The required output is the exact run of lines below that opens at the line with "(** A computation" and closes at the line with "let '(o, client)".

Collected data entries
****************************************

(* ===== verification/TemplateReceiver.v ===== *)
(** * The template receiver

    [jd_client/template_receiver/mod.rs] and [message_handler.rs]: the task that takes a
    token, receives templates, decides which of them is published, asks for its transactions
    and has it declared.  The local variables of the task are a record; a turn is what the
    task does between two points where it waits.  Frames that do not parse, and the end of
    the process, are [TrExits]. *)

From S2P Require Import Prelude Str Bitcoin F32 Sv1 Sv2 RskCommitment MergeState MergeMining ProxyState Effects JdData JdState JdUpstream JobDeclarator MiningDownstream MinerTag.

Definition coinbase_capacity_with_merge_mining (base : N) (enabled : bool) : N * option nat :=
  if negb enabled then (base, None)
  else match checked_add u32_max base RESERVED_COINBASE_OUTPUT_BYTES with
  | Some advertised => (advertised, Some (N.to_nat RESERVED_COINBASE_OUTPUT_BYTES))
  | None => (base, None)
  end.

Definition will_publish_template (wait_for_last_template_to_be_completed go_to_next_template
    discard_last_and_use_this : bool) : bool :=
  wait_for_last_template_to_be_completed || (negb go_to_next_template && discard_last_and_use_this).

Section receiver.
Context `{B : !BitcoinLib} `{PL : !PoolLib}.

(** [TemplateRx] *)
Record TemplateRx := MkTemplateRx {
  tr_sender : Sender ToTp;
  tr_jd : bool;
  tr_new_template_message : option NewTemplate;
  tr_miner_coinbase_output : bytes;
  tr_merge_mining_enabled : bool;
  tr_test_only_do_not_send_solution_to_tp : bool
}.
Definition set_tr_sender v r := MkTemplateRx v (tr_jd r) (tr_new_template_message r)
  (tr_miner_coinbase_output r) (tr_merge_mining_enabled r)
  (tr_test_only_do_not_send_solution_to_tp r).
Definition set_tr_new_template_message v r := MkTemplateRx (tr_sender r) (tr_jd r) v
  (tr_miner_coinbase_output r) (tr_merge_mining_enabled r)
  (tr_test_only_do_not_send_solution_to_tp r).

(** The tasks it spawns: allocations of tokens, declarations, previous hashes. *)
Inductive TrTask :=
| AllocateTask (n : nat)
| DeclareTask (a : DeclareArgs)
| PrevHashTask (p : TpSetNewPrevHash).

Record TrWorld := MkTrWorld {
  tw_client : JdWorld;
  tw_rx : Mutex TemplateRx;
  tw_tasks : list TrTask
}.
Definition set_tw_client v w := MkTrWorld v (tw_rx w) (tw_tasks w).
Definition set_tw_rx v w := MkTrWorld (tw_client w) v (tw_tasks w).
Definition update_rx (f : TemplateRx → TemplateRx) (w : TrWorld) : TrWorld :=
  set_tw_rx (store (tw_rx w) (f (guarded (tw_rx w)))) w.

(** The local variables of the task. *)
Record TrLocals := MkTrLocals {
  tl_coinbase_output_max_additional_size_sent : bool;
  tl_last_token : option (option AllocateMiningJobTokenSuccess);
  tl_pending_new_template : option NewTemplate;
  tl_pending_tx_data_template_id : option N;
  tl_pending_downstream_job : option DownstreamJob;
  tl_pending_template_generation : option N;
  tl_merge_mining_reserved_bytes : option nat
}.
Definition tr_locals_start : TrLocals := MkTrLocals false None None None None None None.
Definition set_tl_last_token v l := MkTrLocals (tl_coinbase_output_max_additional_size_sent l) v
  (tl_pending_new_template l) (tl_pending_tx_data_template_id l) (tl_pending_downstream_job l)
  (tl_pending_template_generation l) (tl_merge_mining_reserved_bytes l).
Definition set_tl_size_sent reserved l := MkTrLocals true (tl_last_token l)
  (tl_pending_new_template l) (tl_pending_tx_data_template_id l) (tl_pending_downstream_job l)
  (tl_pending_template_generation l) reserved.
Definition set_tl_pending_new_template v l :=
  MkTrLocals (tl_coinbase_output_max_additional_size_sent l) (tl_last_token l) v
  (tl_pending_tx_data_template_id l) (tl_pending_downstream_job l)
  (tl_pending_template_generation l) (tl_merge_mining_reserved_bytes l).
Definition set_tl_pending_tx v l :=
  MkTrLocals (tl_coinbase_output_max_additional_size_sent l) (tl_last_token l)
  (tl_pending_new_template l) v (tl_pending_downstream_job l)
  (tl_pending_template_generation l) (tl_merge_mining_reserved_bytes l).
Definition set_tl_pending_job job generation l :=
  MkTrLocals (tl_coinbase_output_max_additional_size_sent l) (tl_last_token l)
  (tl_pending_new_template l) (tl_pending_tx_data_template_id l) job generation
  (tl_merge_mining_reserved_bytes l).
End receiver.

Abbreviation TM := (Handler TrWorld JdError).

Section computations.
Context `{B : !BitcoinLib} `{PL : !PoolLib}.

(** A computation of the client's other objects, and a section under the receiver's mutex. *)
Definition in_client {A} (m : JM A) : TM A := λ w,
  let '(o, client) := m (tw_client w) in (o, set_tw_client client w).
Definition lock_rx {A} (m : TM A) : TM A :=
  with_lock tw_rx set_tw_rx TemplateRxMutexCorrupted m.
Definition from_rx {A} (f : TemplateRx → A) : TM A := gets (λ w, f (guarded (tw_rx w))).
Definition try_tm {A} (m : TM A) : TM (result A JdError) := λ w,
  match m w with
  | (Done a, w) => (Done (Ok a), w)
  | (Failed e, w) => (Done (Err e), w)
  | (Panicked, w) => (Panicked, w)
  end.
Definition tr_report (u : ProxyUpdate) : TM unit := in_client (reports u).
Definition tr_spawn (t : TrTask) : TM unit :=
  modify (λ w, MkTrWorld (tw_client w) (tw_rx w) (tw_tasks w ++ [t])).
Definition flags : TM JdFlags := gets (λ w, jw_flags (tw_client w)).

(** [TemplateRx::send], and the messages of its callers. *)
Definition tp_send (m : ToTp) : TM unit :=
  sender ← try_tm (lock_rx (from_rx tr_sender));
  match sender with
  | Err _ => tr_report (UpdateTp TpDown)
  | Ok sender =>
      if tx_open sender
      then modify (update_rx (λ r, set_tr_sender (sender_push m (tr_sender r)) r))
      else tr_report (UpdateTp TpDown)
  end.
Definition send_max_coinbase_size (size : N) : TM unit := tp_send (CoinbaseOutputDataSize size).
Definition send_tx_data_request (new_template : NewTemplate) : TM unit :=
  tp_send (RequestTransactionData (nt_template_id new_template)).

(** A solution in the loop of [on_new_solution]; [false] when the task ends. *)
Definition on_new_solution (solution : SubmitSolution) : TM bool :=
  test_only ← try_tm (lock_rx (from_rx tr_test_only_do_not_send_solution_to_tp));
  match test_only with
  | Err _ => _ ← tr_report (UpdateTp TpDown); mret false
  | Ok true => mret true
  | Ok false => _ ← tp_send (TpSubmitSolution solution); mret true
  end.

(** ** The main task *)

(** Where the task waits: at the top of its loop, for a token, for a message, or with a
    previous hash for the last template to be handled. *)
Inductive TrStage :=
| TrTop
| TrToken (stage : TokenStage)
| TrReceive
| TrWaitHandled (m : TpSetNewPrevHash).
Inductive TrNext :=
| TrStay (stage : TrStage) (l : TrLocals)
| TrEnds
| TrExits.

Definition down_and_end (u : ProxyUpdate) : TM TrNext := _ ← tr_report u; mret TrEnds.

****************************************

# Exercise response
(** A computation of the client's other objects, and a section under the receiver's mutex. *)
Definition in_client {A} (m : JM A) : TM A := λ w,
  let '(o, client) := m (tw_client w) in (o, set_tw_client client w).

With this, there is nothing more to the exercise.